** Opening PROVIDED RECORDS block **

Lemma quiet_makedirs_rec fuel name : quiet (Os.makedirs_rec fuel name).
Proof.
  revert name. induction fuel as [|fuel IH]; intros name; cbn [Os.makedirs_rec];
    destruct (OsPath.split name) as [head tail];
    destruct (if bool_decide (tail = "") then OsPath.split head else (head, tail))
      as [head' tail'];
    (apply quiet_bind; [apply quiet_reads|]); intros present;
    assert (quiet (try_except (Os.mkdir name)
                     (fun e => d <- reads (Os.isdir name) ;; if d then ret tt else raise e)))
      as Hmake
      by (apply quiet_try; [apply quiet_mkdir|]; intros e;
          apply quiet_bind; [apply quiet_reads|]; intros []; [apply quiet_ret|apply quiet_raise]);
    destruct (_ && _); try done;
    (apply quiet_bind; [|intros _; destruct (bool_decide _); [apply quiet_ret|done]]).
  - apply quiet_ret.
  - apply quiet_try; [apply IH|]. intros e. case_decide; [apply quiet_ret|apply quiet_raise].
Qed.

Lemma quiet_makedirs name : quiet (Os.makedirs name).
Proof. apply quiet_makedirs_rec. Qed.

Lemma quiet_move s d : quiet (Shutil.move s d).
Proof.
  assert (∀ s d e, quiet (Shutil.fallback s d e)) as Hfall.
  { intros s' d' e. unfold Shutil.fallback.
    apply quiet_bind; [apply quiet_reads|]. intros sdir.
    apply quiet_bind; [apply quiet_reads|]. intros dfile.
    apply quiet_bind; [apply quiet_reads|]. intros dparent.
    destruct sdir; [|apply quiet_raise].
    destruct (Str.startswith _ _); [apply quiet_raise|].
    destruct dfile; [apply quiet_raise|].
    destruct (negb dparent); [|apply quiet_raise].
    apply quiet_bind; [apply quiet_makedirs|]. intros _. apply quiet_rename. }
  unfold Shutil.move. apply quiet_bind; [apply quiet_reads|]. intros ddir.
  destruct ddir.
  - case_bool_decide; [apply quiet_rename|].
    apply quiet_bind; [apply quiet_reads|]. intros taken.
    destruct taken; [apply quiet_raise|].
    apply quiet_try; [apply quiet_rename|]. intros e. apply Hfall.
  - apply quiet_try; [apply quiet_rename|]. intros e. apply Hfall.
Qed.

(** the body of the restoring loop returns, and logs one entry at most:
    the restoration, or its failure *)
Lemma undo_step_entries act w :
  ∃ w' ms,
    undo_step act w = (Returned tt, w')
    ∧ log w' = log w ++ ms ∧ stdout w' = stdout w
    ∧ length ms ≤ 1
    ∧ Forall (restore_entry act) ms
    ∧ (Os.exists_ (dst act) w = false → w' = w).
Proof.
  unfold undo_step, try_except.
  unfold bind at 1, reads at 1. destruct (Os.exists_ (dst act) w) eqn:Hex.
  2:{ exists w, []. rewrite app_nil_r. split_and!; try done. cbn; lia. }
  destruct ((Os.makedirs (OsPath.dirname (src act)) ;;; Shutil.move (dst act) (src act)) w)
    as [[[]|e] w1] eqn:E.
  - assert (log w1 = log w ∧ stdout w1 = stdout w) as [Hl Ho].
    { eapply (quiet_bind (Os.makedirs _) (fun _ => Shutil.move _ _)); [| |exact E].
      - apply quiet_makedirs.
      - intros _. apply quiet_move. }
    exists (logged w1 [(INFO, Restored (dst act) (src act))]),
           [(INFO, Restored (dst act) (src act))].
    split_and!.
    + unfold bind in E |- *.
      destruct (Os.makedirs (OsPath.dirname (src act)) w) as [[[]|e1] w0]; [|done].
      destruct (Shutil.move (dst act) (src act) w0) as [[[]|e2] w2]; [|done].
      by injection E as <-.
    + cbn. by rewrite Hl.
    + done.
    + cbn; lia.
    + constructor; [by left|constructor].
    + done.
  - assert (log w1 = log w ∧ stdout w1 = stdout w) as [Hl Ho].
    { eapply (quiet_bind (Os.makedirs _) (fun _ => Shutil.move _ _)); [| |exact E].
      - apply quiet_makedirs.
      - intros _. apply quiet_move. }
    exists (logged w1 [(ERROR, FailedToRestore (dst act) e)]),
           [(ERROR, FailedToRestore (dst act) e)].
    split_and!.
    + unfold bind in E |- *.
      destruct (Os.makedirs (OsPath.dirname (src act)) w) as [[[]|e1] w0].
      * destruct (Shutil.move (dst act) (src act) w0) as [[[]|e2] w2]; [done|].
        by injection E as <- <-.
      * by injection E as <- <-.
    + cbn. by rewrite Hl.
    + done.
    + cbn; lia.
    + constructor; [right; eauto|constructor].
    + done.
Qed.

(** the body of the restoring loop, case by case: a missing destination
    changes nothing; a restoration that returns is logged as such, and one
    that raises is logged with its exception *)
Lemma undo_step_cases act w :
  ∃ w',
    undo_step act w = (Returned tt, w')
    ∧ (Os.exists_ (dst act) w = false → w' = w)
    ∧ (Os.exists_ (dst act) w = true →
       ∃ v,
         ((Os.makedirs (OsPath.dirname (src act)) ;;; Shutil.move (dst act) (src act)) w
          = (Returned tt, v)
          ∧ w' = logged v [(INFO, Restored (dst act) (src act))])
         ∨ ∃ e,
             (Os.makedirs (OsPath.dirname (src act)) ;;; Shutil.move (dst act) (src act)) w
             = (Raised e, v)
             ∧ w' = logged v [(ERROR, FailedToRestore (dst act) e)]).
Proof.
  unfold undo_step, try_except.
  unfold bind at 1, reads at 1. destruct (Os.exists_ (dst act) w) eqn:Hex.
  2:{ exists w. by split_and!. }
  unfold bind.
  destruct (Os.makedirs (OsPath.dirname (src act)) w) as [[[]|e1] w0].
  - destruct (Shutil.move (dst act) (src act) w0) as [[[]|e2] v].
    + eexists. split_and!; [done..|]. intros _. exists v. left. by split.
    + eexists. split_and!; [done..|]. intros _. exists v. right. exists e2. by split.
  - eexists. split_and!; [done..|]. intros _. exists w0. right. exists e1. by split.
Qed.

(** X22. No failure while restoring escapes [undo_last], for a folder
    given by its absolute path in normal form: once the history file has
    been read, whatever it holds, the loop of lines 88 to 97 returns and
    the renaming of line 100 is reached. At its turn, an action whose
    destination is missing changes nothing and logs nothing; an action
    whose destination exists logs exactly one entry: that it was restored,
    when the creation of the directory of its source and the move
    returned, or that its restoration failed, with the exception that was
    raised. The loop prints nothing, and what it logs are these entries in
    the order of the history. *)
Theorem restore_failures_are_logged (folder : string) (w : world) (last_ : string)
    (actions : list Action) :
  let logs_path := OsPath.join folder LOGS_DIR in
  let history_file := OsPath.join logs_path last_ in
  let undone_file := Str.replace history_file "history_" "undone_" in
  normalized folder = true →
  Os.isdir logs_path w = true →
  last (history_files (Os.entries logs_path (fs w))) = Some last_ →
  fs w !! history_file = Some (File (Doc actions)) →
  ∃ wb entries,
    for_each actions undo_step w = (Returned tt, wb)
    ∧ undo_last folder w
      = (Os.replace history_file undone_file ;;; logging_info (UndoComplete undone_file)) wb
    ∧ (∀ pre act post, actions = pre ++ act :: post →
         ∃ wa wa',
           for_each pre undo_step w = (Returned tt, wa)
           ∧ undo_step act wa = (Returned tt, wa')
           ∧ for_each post undo_step wa' = (Returned tt, wb)
           ∧ (Os.exists_ (dst act) wa = false → wa' = wa)
           ∧ (Os.exists_ (dst act) wa = true →
              ∃ v,
                ((Os.makedirs (OsPath.dirname (src act)) ;;;
                  Shutil.move (dst act) (src act)) wa = (Returned tt, v)
                 ∧ wa' = logged v [(INFO, Restored (dst act) (src act))])
                ∨ ∃ e,
                    (Os.makedirs (OsPath.dirname (src act)) ;;;
                     Shutil.move (dst act) (src act)) wa = (Raised e, v)
                    ∧ wa' = logged v [(ERROR, FailedToRestore (dst act) e)]))
    ∧ stdout wb = stdout w
    ∧ log wb = log w ++ concat entries
    ∧ Forall2 (fun act ms => length ms ≤ 1 ∧ Forall (restore_entry act) ms) actions entries.
Proof.
  intros logs_path history_file undone_file _ Hd Hsel Hfile.
  assert (∀ l v, ∃ wb entries,
            for_each l undo_step v = (Returned tt, wb)
            ∧ stdout wb = stdout v
            ∧ log wb = log v ++ concat entries
            ∧ Forall2 (fun act ms => length ms ≤ 1 ∧ Forall (restore_entry act) ms) l entries)
    as Hloop.
  { induction l as [|act l IH]; intros v.
    - exists v, []. cbn. rewrite app_nil_r. split_and!; [done..|constructor].
    - destruct (undo_step_entries act v) as (v1 & ms & Hstep & Hl & Ho & Hlen & Hall & _).
      destruct (IH v1) as (wb & entries & Hrest & Ho' & Hl' & Hall').
      exists wb, (ms :: entries). split_and!.
      + cbn [for_each]. by rewrite (bind_run _ _ _ _ _ Hstep).
      + congruence.
      + cbn [concat]. rewrite Hl', Hl. by rewrite <- app_assoc.
      + by constructor. }
  destruct (Hloop actions w) as (wb & entries & Hrun & Ho & Hl & Hall).
  exists wb, entries. split_and!; [done| | |done..].
  - rewrite (undo_last_selected folder w last_) by done.
    unfold replay. fold logs_path history_file undone_file.
    unfold bind at 1, Os.read_json. rewrite Hfile.
    by rewrite (bind_run _ _ _ _ _ Hrun).
  - intros pre act post ->.
    rewrite for_each_app in Hrun.
    destruct (for_each_total pre undo_step undo_step_total w) as [wa Ha].
    rewrite (bind_run _ _ _ _ _ Ha) in Hrun. cbn [for_each] in Hrun.
    destruct (undo_step_cases act wa) as (wa' & Hstep & Hskip & Hdone).
    rewrite (bind_run _ _ _ _ _ Hstep) in Hrun.
    exists wa, wa'. by split_and!.
Qed.

Lemma restore_failures_are_logged_witness :
  ∃ wb entries,
    for_each [mkAction "/d/x/a.txt" "/d/txt/a.txt"; mkAction "/d/b.txt" "/d/txt/b.txt"]
      undo_step w_blocked = (Returned tt, wb)
    ∧ undo_last "/d" w_blocked
      = (Os.replace "/d/.aioffice_logs/history_20240517T120000Z.json"
           (Str.replace "/d/.aioffice_logs/history_20240517T120000Z.json"
              "history_" "undone_") ;;;
         logging_info (UndoComplete
                         (Str.replace "/d/.aioffice_logs/history_20240517T120000Z.json"
                            "history_" "undone_"))) wb
    ∧ stdout wb = stdout w_blocked
    ∧ log wb = log w_blocked ++ concat entries
    ∧ Forall2 (fun act ms => length ms ≤ 1 ∧ Forall (restore_entry act) ms)
        [mkAction "/d/x/a.txt" "/d/txt/a.txt"; mkAction "/d/b.txt" "/d/txt/b.txt"] entries.
Proof.
  destruct (restore_failures_are_logged "/d" w_blocked "history_20240517T120000Z.json"
              [mkAction "/d/x/a.txt" "/d/txt/a.txt"; mkAction "/d/b.txt" "/d/txt/b.txt"])
    as (wb & entries & Hrun & Hundo & _ & Hout & Hlog & Hall); [by vm_compute..|].
  exists wb, entries. by split_and!.
Defined.

(** the history of [w_blocked]: the first restoration fails and is logged,
    the second is made, and the history is renamed *)
Example restore_goes_on_after_a_failure :
  let r := undo_last "/d" w_blocked in
  fst r = Returned tt
  ∧ log (snd r) = [(ERROR, FailedToRestore "/d/txt/a.txt" FileExistsError);
                   (INFO, Restored "/d/txt/b.txt" "/d/b.txt");
                   (INFO, UndoComplete "/d/.aioffice_logs/undone_20240517T120000Z.json")]
  ∧ fs (snd r) !! "/d/txt/a.txt" = Some (File (Raw "A"))
  ∧ fs (snd r) !! "/d/b.txt" = Some (File (Raw "B"))
  ∧ fs (snd r) !! "/d/.aioffice_logs/history_20240517T120000Z.json" = None.
Proof. by vm_compute. Qed.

** Closing PROVIDED RECORDS block **

Check the lines above for the word "isdir" and give the number of lines where it appears, with no other text.

2